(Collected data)
(** Auxiliary definitions for the further properties. *)

(** Until the overlay is enabled nothing has touched the record or the
    event loop. *)
Definition untouched (w : World) : Prop :=
  overlayEnabled (vrs w) = false ->
  vrs w = initialVideoRecordingState /\ timers w = [].

(** At most one watchdog is pending. *)
Definition atMostOne (w : World) : Prop := (List.length (timers w) <= 1)%nat.

(** The file name a recording started under [env] is given. *)
Definition recordingName (env : Env) : string :=
  "overlay-recording-" ++ e_isoStamp env (e_stampAt env) ++ ".webm".

(** What one step may do to [startTime], [filename] and [videoPath]: leave
    all three alone, or set all three from the clock, the timestamped name
    and [outputFile]. *)
Definition startFieldsStep (env : Env) (s s' : VideoRecordingState) : Prop :=
  (startTime s' = startTime s /\ filename s' = filename s /\
   videoPath s' = videoPath s) \/
  (startTime s' = Some (e_startAt env) /\
   filename s' = Some (recordingName env) /\
   videoPath s' = e_outputFile env (recordingName env) /\
   videoPath s' <> None).
(** C7. [connect(client, bqstorage_client)] is
    [Connection(client, bqstorage_client)]: same outcome, same world, for
    every pair of optional arguments. *)
Theorem connect_is_Connection (client bqstorage_client : option loc) (w : World) :
  connect client bqstorage_client w
  = Connection.new client bqstorage_client w.
Proof. reflexivity. Qed.

(** C8. On an open connection [commit()] returns and changes nothing: the
    world after it, with every client, the closed flag, the ownership flags
    and the cursor registry, is the world before it, and no call is made;
    so it is however many times it is called. *)
Theorem commit_is_noop (w : World) (self : loc) (c : ConnectionObj) :
  conn_at w self = Some c → _closed c = false →
  Connection.commit self w = (Return tt, w)
  ∧ calls_since w (after (Connection.commit self w)) = []
  ∧ ∀ n, history self (replicate n act_commit) w = w.
Proof.
  intros Hc Hopen.
  assert (Connection.commit self w = (Return tt, w)) as Hrun.
  { unfold Connection.commit.
    by rewrite (raise_on_closed_open _ _ _ _ c). }
  split; [done|]. rewrite Hrun. split; [apply calls_since_refl|].
  intros n. induction n as [|n IH]; [done|].
  cbn. unfold history in IH. by rewrite Hrun.
Qed.

Lemma commit_is_noop_witness :
  conn_at open_world 3 = Some open_connection
  ∧ Connection.commit 3 open_world = (Return tt, open_world).
Proof.
  split; [vm_compute; reflexivity|].
  destruct (commit_is_noop open_world 3 open_connection) as (Hrun & _);
    [vm_compute; reflexivity | reflexivity |].
  exact Hrun.
Defined.
(** ** Data model *)

(** An element as the class observes it: tag name, attribute map, the three
    native flags written by the writers, and the rendered text. The flags
    are the properties [t.disabled], [t.checked] and [t.selected]; they are
    kept apart from the attribute map, and a property the element does not
    have reads as [false] (JavaScript answers the falsy [undefined]). *)
Record Node := mkNode {
  tagName   : string;
  attrs     : gmap string string;
  disabled  : bool;
  checked   : bool;
  selected  : bool;
  innerText : string
}.

(** A method argument: an element or [null]/[undefined]. *)
Abbreviation target := (option Node).

(** An element with its children, for subtree queries. *)
#[warnings="-register-all"]
Inductive Tree := T (self : Node) (kids : list Tree).

(** What the class writes to the console. *)
Inductive diag := LacksAriaControls | LacksId | NoLabelAvailable.
Inductive log := Warn (d : diag) | Error (d : diag).

(** The mutable part of the [Aria] instance together with the console. *)
Record St := mkSt {
  href    : option string;
  console : list log
}.

(** ** Outcomes and the two monads *)

Inductive exn := TypeError.

Inductive result (A : Type) :=
| Ok (a : A)
| Throw (e : exn).
Arguments Ok {A} a.
Arguments Throw {A} e.

#[global] Instance result_ret : MRet result := λ A a, Ok a.
#[global] Instance result_bind : MBind result := λ A B f r,
  match r with
  | Ok a => f a
  | Throw e => Throw e
  end.

(** State and exceptions: a computation started in a state either finishes
    with a value and a state, or throws. *)
Definition M (A : Type) : Type := St → result (A * St).

#[global] Instance M_ret : MRet M := λ A a s, Ok (a, s).
#[global] Instance M_bind : MBind M := λ A B f m s,
  match m s with
  | Ok (a, s') => f a s'
  | Throw e => Throw e
  end.

Definition lift {A} (r : result A) : M A := λ s,
  match r with
  | Ok a => Ok (a, s)
  | Throw e => Throw e
  end.

Definition get_href : M (option string) := λ s, Ok (href s, s).
Definition set_href (h : option string) : M unit := λ s,
  Ok (tt, mkSt h (console s)).
Definition console_warn (d : diag) : M unit := λ s,
  Ok (tt, mkSt (href s) (console s ++ [Warn d])).
Definition console_error (d : diag) : M unit := λ s,
  Ok (tt, mkSt (href s) (console s ++ [Error d])).

(** ** JavaScript primitives used by the class *)

(** [t.x] on a nullish [t] throws; [t?.x] answers [undefined]. *)
Definition deref (t : target) : result Node :=
  match t with
  | Some n => Ok n
  | None => Throw TypeError
  end.

(** [a === b] on strings. *)
Definition seq_str (a b : string) : bool := bool_decide (a = b).

(** [a === b] where [b] may be [null]/[undefined]. *)
Definition seq_opt (a : string) (b : option string) : bool :=
  bool_decide (b = Some a).

(** Truthiness of a string-or-null: [null] and the empty string are falsy. *)
Definition truthy (o : option string) : bool :=
  match o with
  | Some s => negb (seq_str s "")
  | None => false
  end.

(** [String(b)], the conversion [setAttribute] applies to a boolean. *)
Definition String_of_bool (b : bool) : string :=
  if b then "true" else "false".

(** [s.split(" ")]: never empty, [""] splits to [[""]]. *)
Fixpoint split_space (s : string) : list string :=
  match s with
  | EmptyString => [""]
  | String c s' =>
      if bool_decide (c = " "%char) then "" :: split_space s'
      else match split_space s' with
           | w :: ws => String c w :: ws
           | [] => [String c ""]
           end
  end.

(** [s.includes(sub)]: [sub] occurs in [s] as a substring. *)
Fixpoint includes (s sub : string) : bool :=
  String.prefix sub s ||
  match s with
  | EmptyString => false
  | String _ s' => includes s' sub
  end.

(** [arr.join(" ")]. *)
Fixpoint join_space (l : list string) : string :=
  match l with
  | [] => ""
  | [w] => w
  | w :: ws => w ++ " " ++ join_space ws
  end.

(** Element methods on a node. *)
Definition getAttribute (n : Node) (k : string) : option string :=
  attrs n !! k.

Definition hasAttribute (n : Node) (k : string) : bool :=
  bool_decide (is_Some (attrs n !! k)).

Definition setAttribute (n : Node) (k v : string) : Node :=
  mkNode (tagName n) (<[k := v]> (attrs n)) (disabled n) (checked n)
         (selected n) (innerText n).

Definition removeAttribute (n : Node) (k : string) : Node :=
  mkNode (tagName n) (delete k (attrs n)) (disabled n) (checked n)
         (selected n) (innerText n).

Definition set_disabled (n : Node) (b : bool) : Node :=
  mkNode (tagName n) (attrs n) b (checked n) (selected n) (innerText n).

Definition set_checked (n : Node) (b : bool) : Node :=
  mkNode (tagName n) (attrs n) (disabled n) b (selected n) (innerText n).

Definition set_selected (n : Node) (b : bool) : Node :=
  mkNode (tagName n) (attrs n) (disabled n) (checked n) b (innerText n).

(** [t.id] reflects the [id] attribute, the empty string when absent. *)
Definition id_of (n : Node) : string := default "" (getAttribute n "id").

WHAT TO WORK ON: Could you retype every record above exactly as written?

OUTPUT FOR THIS TASK:
(** Auxiliary definitions for the further properties. *)

(** Until the overlay is enabled nothing has touched the record or the
    event loop. *)
Definition untouched (w : World) : Prop :=
  overlayEnabled (vrs w) = false ->
  vrs w = initialVideoRecordingState /\ timers w = [].

(** At most one watchdog is pending. *)
Definition atMostOne (w : World) : Prop := (List.length (timers w) <= 1)%nat.

(** The file name a recording started under [env] is given. *)
Definition recordingName (env : Env) : string :=
  "overlay-recording-" ++ e_isoStamp env (e_stampAt env) ++ ".webm".

(** What one step may do to [startTime], [filename] and [videoPath]: leave
    all three alone, or set all three from the clock, the timestamped name
    and [outputFile]. *)
Definition startFieldsStep (env : Env) (s s' : VideoRecordingState) : Prop :=
  (startTime s' = startTime s /\ filename s' = filename s /\
   videoPath s' = videoPath s) \/
  (startTime s' = Some (e_startAt env) /\
   filename s' = Some (recordingName env) /\
   videoPath s' = e_outputFile env (recordingName env) /\
   videoPath s' <> None).
(** C7. [connect(client, bqstorage_client)] is
    [Connection(client, bqstorage_client)]: same outcome, same world, for
    every pair of optional arguments. *)
Theorem connect_is_Connection (client bqstorage_client : option loc) (w : World) :
  connect client bqstorage_client w
  = Connection.new client bqstorage_client w.
Proof. reflexivity. Qed.

(** C8. On an open connection [commit()] returns and changes nothing: the
    world after it, with every client, the closed flag, the ownership flags
    and the cursor registry, is the world before it, and no call is made;
    so it is however many times it is called. *)
Theorem commit_is_noop (w : World) (self : loc) (c : ConnectionObj) :
  conn_at w self = Some c → _closed c = false →
  Connection.commit self w = (Return tt, w)
  ∧ calls_since w (after (Connection.commit self w)) = []
  ∧ ∀ n, history self (replicate n act_commit) w = w.
Proof.
  intros Hc Hopen.
  assert (Connection.commit self w = (Return tt, w)) as Hrun.
  { unfold Connection.commit.
    by rewrite (raise_on_closed_open _ _ _ _ c). }
  split; [done|]. rewrite Hrun. split; [apply calls_since_refl|].
  intros n. induction n as [|n IH]; [done|].
  cbn. unfold history in IH. by rewrite Hrun.
Qed.

Lemma commit_is_noop_witness :
  conn_at open_world 3 = Some open_connection
  ∧ Connection.commit 3 open_world = (Return tt, open_world).
Proof.
  split; [vm_compute; reflexivity|].
  destruct (commit_is_noop open_world 3 open_connection) as (Hrun & _);
    [vm_compute; reflexivity | reflexivity |].
  exact Hrun.
Defined.
(** ** Data model *)

(** An element as the class observes it: tag name, attribute map, the three
    native flags written by the writers, and the rendered text. The flags
    are the properties [t.disabled], [t.checked] and [t.selected]; they are
    kept apart from the attribute map, and a property the element does not
    have reads as [false] (JavaScript answers the falsy [undefined]). *)
Record Node := mkNode {
  tagName   : string;
  attrs     : gmap string string;
  disabled  : bool;
  checked   : bool;
  selected  : bool;
  innerText : string
}.

(** A method argument: an element or [null]/[undefined]. *)
Abbreviation target := (option Node).

(** An element with its children, for subtree queries. *)
#[warnings="-register-all"]
Inductive Tree := T (self : Node) (kids : list Tree).

(** What the class writes to the console. *)
Inductive diag := LacksAriaControls | LacksId | NoLabelAvailable.
Inductive log := Warn (d : diag) | Error (d : diag).

(** The mutable part of the [Aria] instance together with the console. *)
Record St := mkSt {
  href    : option string;
  console : list log
}.

(** ** Outcomes and the two monads *)

Inductive exn := TypeError.

Inductive result (A : Type) :=
| Ok (a : A)
| Throw (e : exn).
Arguments Ok {A} a.
Arguments Throw {A} e.

#[global] Instance result_ret : MRet result := λ A a, Ok a.
#[global] Instance result_bind : MBind result := λ A B f r,
  match r with
  | Ok a => f a
  | Throw e => Throw e
  end.

(** State and exceptions: a computation started in a state either finishes
    with a value and a state, or throws. *)
Definition M (A : Type) : Type := St → result (A * St).

#[global] Instance M_ret : MRet M := λ A a s, Ok (a, s).
#[global] Instance M_bind : MBind M := λ A B f m s,
  match m s with
  | Ok (a, s') => f a s'
  | Throw e => Throw e
  end.

Definition lift {A} (r : result A) : M A := λ s,
  match r with
  | Ok a => Ok (a, s)
  | Throw e => Throw e
  end.

Definition get_href : M (option string) := λ s, Ok (href s, s).
Definition set_href (h : option string) : M unit := λ s,
  Ok (tt, mkSt h (console s)).
Definition console_warn (d : diag) : M unit := λ s,
  Ok (tt, mkSt (href s) (console s ++ [Warn d])).
Definition console_error (d : diag) : M unit := λ s,
  Ok (tt, mkSt (href s) (console s ++ [Error d])).

(** ** JavaScript primitives used by the class *)

(** [t.x] on a nullish [t] throws; [t?.x] answers [undefined]. *)
Definition deref (t : target) : result Node :=
  match t with
  | Some n => Ok n
  | None => Throw TypeError
  end.

(** [a === b] on strings. *)
Definition seq_str (a b : string) : bool := bool_decide (a = b).

(** [a === b] where [b] may be [null]/[undefined]. *)
Definition seq_opt (a : string) (b : option string) : bool :=
  bool_decide (b = Some a).

(** Truthiness of a string-or-null: [null] and the empty string are falsy. *)
Definition truthy (o : option string) : bool :=
  match o with
  | Some s => negb (seq_str s "")
  | None => false
  end.

(** [String(b)], the conversion [setAttribute] applies to a boolean. *)
Definition String_of_bool (b : bool) : string :=
  if b then "true" else "false".

(** [s.split(" ")]: never empty, [""] splits to [[""]]. *)
Fixpoint split_space (s : string) : list string :=
  match s with
  | EmptyString => [""]
  | String c s' =>
      if bool_decide (c = " "%char) then "" :: split_space s'
      else match split_space s' with
           | w :: ws => String c w :: ws
           | [] => [String c ""]
           end
  end.

(** [s.includes(sub)]: [sub] occurs in [s] as a substring. *)
Fixpoint includes (s sub : string) : bool :=
  String.prefix sub s ||
  match s with
  | EmptyString => false
  | String _ s' => includes s' sub
  end.

(** [arr.join(" ")]. *)
Fixpoint join_space (l : list string) : string :=
  match l with
  | [] => ""
  | [w] => w
  | w :: ws => w ++ " " ++ join_space ws
  end.

(** Element methods on a node. *)
Definition getAttribute (n : Node) (k : string) : option string :=
  attrs n !! k.

Definition hasAttribute (n : Node) (k : string) : bool :=
  bool_decide (is_Some (attrs n !! k)).

Definition setAttribute (n : Node) (k v : string) : Node :=
  mkNode (tagName n) (<[k := v]> (attrs n)) (disabled n) (checked n)
         (selected n) (innerText n).

Definition removeAttribute (n : Node) (k : string) : Node :=
  mkNode (tagName n) (delete k (attrs n)) (disabled n) (checked n)
         (selected n) (innerText n).

Definition set_disabled (n : Node) (b : bool) : Node :=
  mkNode (tagName n) (attrs n) b (checked n) (selected n) (innerText n).

Definition set_checked (n : Node) (b : bool) : Node :=
  mkNode (tagName n) (attrs n) (disabled n) b (selected n) (innerText n).

Definition set_selected (n : Node) (b : bool) : Node :=
  mkNode (tagName n) (attrs n) (disabled n) (checked n) b (innerText n).

(** [t.id] reflects the [id] attribute, the empty string when absent. *)
Definition id_of (n : Node) : string := default "" (getAttribute n "id").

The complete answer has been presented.